> [EXERCISE MATERIAL]:
▼▼▼

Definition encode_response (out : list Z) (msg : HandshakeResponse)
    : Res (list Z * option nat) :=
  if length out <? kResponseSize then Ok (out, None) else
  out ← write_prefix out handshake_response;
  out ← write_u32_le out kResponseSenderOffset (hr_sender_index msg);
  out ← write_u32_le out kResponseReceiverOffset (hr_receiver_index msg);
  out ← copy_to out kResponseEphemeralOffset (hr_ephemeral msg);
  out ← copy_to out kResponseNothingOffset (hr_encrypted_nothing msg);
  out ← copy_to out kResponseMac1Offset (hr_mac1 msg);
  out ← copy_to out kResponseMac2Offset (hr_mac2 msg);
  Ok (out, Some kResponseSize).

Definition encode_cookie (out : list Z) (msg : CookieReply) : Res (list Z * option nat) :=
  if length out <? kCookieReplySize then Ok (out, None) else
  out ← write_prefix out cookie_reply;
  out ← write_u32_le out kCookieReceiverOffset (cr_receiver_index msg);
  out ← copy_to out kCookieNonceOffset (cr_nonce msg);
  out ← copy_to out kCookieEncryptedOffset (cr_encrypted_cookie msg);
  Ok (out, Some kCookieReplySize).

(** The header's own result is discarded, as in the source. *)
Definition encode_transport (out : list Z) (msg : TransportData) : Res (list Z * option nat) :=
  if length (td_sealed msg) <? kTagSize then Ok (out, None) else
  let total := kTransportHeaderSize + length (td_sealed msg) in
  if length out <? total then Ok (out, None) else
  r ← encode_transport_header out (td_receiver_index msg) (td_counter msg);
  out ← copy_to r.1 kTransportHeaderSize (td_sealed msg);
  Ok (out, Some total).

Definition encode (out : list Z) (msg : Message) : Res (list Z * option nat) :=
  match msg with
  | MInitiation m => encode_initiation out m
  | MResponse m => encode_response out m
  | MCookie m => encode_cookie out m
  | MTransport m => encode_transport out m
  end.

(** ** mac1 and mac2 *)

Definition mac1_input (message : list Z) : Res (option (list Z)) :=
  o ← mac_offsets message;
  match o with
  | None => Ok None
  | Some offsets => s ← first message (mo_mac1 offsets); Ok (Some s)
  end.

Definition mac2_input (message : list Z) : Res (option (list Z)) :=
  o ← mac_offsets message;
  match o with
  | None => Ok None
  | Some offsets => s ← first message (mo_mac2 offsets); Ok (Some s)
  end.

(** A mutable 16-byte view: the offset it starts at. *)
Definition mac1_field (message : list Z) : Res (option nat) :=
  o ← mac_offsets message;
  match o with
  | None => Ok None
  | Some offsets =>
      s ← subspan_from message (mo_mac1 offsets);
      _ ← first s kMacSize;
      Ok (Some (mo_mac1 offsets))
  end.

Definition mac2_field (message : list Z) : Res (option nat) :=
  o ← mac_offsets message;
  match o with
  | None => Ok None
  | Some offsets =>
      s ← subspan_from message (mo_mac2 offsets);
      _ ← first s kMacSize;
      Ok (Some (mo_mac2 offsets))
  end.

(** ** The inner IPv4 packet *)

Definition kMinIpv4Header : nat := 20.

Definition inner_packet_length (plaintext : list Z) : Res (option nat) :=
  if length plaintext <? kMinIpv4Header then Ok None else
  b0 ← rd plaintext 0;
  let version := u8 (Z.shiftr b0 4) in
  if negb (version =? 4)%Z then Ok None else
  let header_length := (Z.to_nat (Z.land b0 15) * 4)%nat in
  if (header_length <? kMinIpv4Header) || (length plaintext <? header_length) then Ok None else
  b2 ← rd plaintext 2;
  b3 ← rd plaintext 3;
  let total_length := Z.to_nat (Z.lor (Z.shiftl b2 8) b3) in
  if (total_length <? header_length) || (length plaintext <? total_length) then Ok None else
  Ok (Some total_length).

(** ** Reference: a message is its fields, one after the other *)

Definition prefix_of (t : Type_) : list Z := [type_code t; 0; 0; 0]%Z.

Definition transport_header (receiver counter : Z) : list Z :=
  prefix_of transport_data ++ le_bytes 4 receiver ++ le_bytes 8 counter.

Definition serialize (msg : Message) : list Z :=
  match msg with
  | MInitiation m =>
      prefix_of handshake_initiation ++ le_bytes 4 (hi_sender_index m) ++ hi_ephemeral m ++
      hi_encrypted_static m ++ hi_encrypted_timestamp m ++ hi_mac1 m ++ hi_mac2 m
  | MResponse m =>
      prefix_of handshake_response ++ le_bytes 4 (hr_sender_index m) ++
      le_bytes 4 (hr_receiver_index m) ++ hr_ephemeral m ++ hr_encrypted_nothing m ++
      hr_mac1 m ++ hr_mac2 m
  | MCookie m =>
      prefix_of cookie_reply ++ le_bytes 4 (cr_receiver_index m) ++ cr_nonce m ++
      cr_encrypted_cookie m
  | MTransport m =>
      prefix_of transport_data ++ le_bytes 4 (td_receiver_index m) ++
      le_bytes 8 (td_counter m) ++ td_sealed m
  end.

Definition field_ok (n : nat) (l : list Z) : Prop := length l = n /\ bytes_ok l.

▲▲▲

> [PROBLEM DESCRIPTION]:
Proceeding from the line containing "Ok (out, Some total)." through the line containing "s ← subspan_from message (mo_mac1", transcribe the lines above exactly, both end lines included.

> [RESULT FOR THIS EXERCISE]:
  Ok (out, Some total).

Definition encode (out : list Z) (msg : Message) : Res (list Z * option nat) :=
  match msg with
  | MInitiation m => encode_initiation out m
  | MResponse m => encode_response out m
  | MCookie m => encode_cookie out m
  | MTransport m => encode_transport out m
  end.

(** ** mac1 and mac2 *)

Definition mac1_input (message : list Z) : Res (option (list Z)) :=
  o ← mac_offsets message;
  match o with
  | None => Ok None
  | Some offsets => s ← first message (mo_mac1 offsets); Ok (Some s)
  end.

Definition mac2_input (message : list Z) : Res (option (list Z)) :=
  o ← mac_offsets message;
  match o with
  | None => Ok None
  | Some offsets => s ← first message (mo_mac2 offsets); Ok (Some s)
  end.

(** A mutable 16-byte view: the offset it starts at. *)
Definition mac1_field (message : list Z) : Res (option nat) :=
  o ← mac_offsets message;
  match o with
  | None => Ok None
  | Some offsets =>
      s ← subspan_from message (mo_mac1 offsets);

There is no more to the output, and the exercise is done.